## MATERIAL SHOWN
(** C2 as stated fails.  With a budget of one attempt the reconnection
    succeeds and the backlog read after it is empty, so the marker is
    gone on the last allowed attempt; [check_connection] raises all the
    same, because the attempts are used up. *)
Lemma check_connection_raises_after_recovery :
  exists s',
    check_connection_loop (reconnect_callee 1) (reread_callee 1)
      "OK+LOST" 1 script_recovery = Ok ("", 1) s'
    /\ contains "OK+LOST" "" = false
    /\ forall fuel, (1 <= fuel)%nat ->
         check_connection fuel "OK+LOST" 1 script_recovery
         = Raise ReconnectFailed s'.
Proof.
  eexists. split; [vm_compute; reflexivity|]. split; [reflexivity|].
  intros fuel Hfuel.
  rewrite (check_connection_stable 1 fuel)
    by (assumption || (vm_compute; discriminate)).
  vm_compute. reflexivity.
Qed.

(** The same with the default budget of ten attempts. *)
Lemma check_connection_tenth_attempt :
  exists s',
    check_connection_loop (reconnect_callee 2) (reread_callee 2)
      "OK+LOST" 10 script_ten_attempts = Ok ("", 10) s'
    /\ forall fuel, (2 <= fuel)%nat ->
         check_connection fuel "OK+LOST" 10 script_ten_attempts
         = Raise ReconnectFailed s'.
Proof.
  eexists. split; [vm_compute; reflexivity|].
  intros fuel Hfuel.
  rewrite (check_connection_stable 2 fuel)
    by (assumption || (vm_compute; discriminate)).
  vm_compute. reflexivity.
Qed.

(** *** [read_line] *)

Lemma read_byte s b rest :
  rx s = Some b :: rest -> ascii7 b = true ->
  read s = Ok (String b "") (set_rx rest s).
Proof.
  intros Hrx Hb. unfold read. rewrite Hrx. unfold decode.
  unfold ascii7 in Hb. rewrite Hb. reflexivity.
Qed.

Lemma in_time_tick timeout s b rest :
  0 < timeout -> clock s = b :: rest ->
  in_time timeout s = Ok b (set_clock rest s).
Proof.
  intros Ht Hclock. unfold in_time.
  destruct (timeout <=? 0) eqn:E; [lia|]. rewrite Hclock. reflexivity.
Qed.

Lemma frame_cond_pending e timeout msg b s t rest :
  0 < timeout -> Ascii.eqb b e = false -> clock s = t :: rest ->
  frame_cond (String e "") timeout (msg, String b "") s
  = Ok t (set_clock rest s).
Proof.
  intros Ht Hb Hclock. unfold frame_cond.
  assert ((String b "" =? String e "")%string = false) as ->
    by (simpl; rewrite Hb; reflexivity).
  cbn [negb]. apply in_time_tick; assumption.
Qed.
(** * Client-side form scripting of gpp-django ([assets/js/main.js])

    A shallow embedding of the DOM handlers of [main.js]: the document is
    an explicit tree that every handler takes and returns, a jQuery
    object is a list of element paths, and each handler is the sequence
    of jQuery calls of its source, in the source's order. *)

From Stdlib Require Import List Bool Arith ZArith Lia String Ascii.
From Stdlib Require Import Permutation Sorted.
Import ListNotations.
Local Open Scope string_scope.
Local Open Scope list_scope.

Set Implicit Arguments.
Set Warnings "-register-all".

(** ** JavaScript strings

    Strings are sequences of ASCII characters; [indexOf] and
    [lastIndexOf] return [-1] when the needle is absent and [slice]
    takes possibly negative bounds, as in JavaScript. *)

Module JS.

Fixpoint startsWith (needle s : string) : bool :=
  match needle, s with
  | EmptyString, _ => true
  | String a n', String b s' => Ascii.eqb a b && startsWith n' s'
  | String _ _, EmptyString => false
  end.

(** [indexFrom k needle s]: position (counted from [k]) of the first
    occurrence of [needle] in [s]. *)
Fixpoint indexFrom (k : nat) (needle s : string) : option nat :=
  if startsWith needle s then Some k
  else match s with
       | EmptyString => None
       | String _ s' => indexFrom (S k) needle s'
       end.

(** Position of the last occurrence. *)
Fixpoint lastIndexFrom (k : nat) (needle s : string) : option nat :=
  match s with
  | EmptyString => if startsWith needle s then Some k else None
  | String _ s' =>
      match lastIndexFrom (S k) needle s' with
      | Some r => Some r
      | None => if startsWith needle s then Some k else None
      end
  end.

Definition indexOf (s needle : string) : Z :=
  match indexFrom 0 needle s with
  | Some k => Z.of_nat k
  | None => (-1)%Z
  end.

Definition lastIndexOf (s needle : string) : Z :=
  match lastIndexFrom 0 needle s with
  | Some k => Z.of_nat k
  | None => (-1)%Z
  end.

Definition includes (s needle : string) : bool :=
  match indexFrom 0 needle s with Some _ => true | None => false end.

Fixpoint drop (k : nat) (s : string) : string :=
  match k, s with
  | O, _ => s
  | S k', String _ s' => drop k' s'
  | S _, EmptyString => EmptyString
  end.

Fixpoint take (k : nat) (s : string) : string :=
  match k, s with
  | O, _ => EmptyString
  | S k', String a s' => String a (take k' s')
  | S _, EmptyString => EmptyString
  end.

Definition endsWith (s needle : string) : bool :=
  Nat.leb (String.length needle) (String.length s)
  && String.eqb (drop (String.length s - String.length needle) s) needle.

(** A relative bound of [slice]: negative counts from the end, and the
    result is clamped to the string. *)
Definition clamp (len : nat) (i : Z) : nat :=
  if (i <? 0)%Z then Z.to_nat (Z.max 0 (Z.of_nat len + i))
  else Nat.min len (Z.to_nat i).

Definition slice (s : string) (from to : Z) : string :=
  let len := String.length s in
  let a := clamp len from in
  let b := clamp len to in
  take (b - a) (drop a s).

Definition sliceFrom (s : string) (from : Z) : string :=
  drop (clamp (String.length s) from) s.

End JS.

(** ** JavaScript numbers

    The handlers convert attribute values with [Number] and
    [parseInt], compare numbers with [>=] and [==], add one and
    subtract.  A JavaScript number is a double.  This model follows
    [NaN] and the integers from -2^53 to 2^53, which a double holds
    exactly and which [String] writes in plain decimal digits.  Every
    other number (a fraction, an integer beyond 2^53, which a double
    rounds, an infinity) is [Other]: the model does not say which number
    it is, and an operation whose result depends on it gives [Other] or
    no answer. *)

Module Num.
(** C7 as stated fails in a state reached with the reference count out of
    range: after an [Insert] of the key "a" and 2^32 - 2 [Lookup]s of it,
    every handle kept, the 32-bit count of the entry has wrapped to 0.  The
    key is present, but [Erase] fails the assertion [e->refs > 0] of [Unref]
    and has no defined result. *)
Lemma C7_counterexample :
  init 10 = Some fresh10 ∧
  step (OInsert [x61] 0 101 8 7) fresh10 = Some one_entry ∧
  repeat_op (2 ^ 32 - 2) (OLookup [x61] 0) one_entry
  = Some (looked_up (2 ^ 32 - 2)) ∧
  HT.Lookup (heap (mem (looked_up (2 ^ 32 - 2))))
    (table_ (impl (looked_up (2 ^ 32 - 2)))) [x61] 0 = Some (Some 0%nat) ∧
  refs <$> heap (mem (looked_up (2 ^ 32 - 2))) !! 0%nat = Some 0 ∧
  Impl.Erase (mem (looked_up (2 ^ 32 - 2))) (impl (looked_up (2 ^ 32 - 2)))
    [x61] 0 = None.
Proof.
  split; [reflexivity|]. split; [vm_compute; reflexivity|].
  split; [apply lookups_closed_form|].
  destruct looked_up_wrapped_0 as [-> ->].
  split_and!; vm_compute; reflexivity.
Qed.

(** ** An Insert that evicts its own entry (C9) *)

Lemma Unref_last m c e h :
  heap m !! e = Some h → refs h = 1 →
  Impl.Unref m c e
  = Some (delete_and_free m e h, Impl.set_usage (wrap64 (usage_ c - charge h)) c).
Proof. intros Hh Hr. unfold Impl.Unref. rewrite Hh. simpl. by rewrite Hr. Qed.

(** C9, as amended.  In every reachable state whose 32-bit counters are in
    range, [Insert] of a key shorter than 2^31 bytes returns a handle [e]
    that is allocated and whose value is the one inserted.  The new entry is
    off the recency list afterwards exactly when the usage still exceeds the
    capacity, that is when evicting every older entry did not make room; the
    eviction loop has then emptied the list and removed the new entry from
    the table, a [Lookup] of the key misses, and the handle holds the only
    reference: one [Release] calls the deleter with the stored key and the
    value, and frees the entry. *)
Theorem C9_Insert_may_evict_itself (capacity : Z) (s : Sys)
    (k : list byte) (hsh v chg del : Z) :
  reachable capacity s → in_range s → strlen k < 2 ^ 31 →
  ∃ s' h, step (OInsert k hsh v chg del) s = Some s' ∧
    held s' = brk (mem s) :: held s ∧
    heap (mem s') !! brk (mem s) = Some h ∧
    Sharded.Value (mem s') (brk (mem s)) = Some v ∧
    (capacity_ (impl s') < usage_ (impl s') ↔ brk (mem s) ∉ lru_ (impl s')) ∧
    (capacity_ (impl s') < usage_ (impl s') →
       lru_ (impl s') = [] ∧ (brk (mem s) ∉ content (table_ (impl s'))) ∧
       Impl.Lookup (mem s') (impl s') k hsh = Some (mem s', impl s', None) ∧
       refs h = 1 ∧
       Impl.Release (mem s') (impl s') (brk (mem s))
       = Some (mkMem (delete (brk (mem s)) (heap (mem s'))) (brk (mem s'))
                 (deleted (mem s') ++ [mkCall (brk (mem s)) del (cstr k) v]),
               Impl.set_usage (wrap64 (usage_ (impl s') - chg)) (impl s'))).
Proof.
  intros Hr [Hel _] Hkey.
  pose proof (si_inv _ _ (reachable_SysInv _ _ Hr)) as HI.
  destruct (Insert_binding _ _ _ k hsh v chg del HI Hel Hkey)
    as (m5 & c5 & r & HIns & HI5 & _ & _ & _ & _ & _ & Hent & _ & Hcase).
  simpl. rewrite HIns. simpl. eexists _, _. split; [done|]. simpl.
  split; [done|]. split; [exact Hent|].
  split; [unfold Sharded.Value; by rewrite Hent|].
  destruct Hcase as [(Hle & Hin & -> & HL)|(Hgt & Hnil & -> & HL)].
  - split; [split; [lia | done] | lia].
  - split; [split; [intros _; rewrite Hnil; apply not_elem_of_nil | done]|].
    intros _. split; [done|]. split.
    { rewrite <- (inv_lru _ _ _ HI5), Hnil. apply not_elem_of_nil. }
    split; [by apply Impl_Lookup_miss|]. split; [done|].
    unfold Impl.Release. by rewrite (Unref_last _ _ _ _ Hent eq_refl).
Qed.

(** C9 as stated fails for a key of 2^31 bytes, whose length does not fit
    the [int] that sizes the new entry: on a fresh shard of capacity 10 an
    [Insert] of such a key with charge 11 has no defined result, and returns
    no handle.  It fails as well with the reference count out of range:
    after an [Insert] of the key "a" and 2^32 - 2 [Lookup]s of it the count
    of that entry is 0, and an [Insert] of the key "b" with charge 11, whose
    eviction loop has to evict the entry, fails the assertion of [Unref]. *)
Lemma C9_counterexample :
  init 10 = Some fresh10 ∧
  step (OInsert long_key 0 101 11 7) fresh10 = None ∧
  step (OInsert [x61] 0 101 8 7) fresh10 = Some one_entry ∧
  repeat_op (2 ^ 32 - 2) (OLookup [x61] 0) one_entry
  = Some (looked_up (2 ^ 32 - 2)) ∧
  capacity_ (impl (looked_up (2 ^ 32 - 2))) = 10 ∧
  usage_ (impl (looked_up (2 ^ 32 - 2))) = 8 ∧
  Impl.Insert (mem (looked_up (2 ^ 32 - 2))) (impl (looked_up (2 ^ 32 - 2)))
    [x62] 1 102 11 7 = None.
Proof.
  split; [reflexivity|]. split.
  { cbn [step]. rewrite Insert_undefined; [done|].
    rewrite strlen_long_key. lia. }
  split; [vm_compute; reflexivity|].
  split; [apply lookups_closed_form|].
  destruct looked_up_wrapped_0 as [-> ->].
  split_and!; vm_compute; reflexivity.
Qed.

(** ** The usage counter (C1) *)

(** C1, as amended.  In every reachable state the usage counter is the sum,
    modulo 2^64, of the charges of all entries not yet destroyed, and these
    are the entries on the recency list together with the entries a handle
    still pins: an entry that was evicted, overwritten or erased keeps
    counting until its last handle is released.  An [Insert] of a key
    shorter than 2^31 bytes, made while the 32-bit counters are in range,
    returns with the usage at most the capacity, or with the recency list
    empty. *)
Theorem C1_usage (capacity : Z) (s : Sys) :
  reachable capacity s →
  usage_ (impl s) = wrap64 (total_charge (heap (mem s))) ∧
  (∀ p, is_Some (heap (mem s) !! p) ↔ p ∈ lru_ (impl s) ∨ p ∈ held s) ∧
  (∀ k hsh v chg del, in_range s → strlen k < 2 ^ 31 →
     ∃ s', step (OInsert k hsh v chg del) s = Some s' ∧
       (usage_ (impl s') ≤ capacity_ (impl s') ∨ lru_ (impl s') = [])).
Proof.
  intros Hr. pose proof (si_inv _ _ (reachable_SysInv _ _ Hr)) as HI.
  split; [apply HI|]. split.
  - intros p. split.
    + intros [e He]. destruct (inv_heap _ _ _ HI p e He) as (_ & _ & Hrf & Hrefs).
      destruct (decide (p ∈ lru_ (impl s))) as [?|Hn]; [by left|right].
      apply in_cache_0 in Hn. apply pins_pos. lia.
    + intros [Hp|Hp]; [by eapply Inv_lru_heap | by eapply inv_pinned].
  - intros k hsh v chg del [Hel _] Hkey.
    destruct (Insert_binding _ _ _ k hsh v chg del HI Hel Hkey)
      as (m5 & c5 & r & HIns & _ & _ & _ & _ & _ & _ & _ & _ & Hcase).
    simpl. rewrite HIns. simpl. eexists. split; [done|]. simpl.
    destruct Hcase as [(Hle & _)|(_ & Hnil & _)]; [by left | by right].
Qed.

## WORK INSTRUCTION
Filter the material above down to the lines that hold the word "left".

## TASK SOLUTION
      destruct (decide (p ∈ lru_ (impl s))) as [?|Hn]; [by left|right].
    destruct Hcase as [(Hle & _)|(_ & Hnil & _)]; [by left | by right].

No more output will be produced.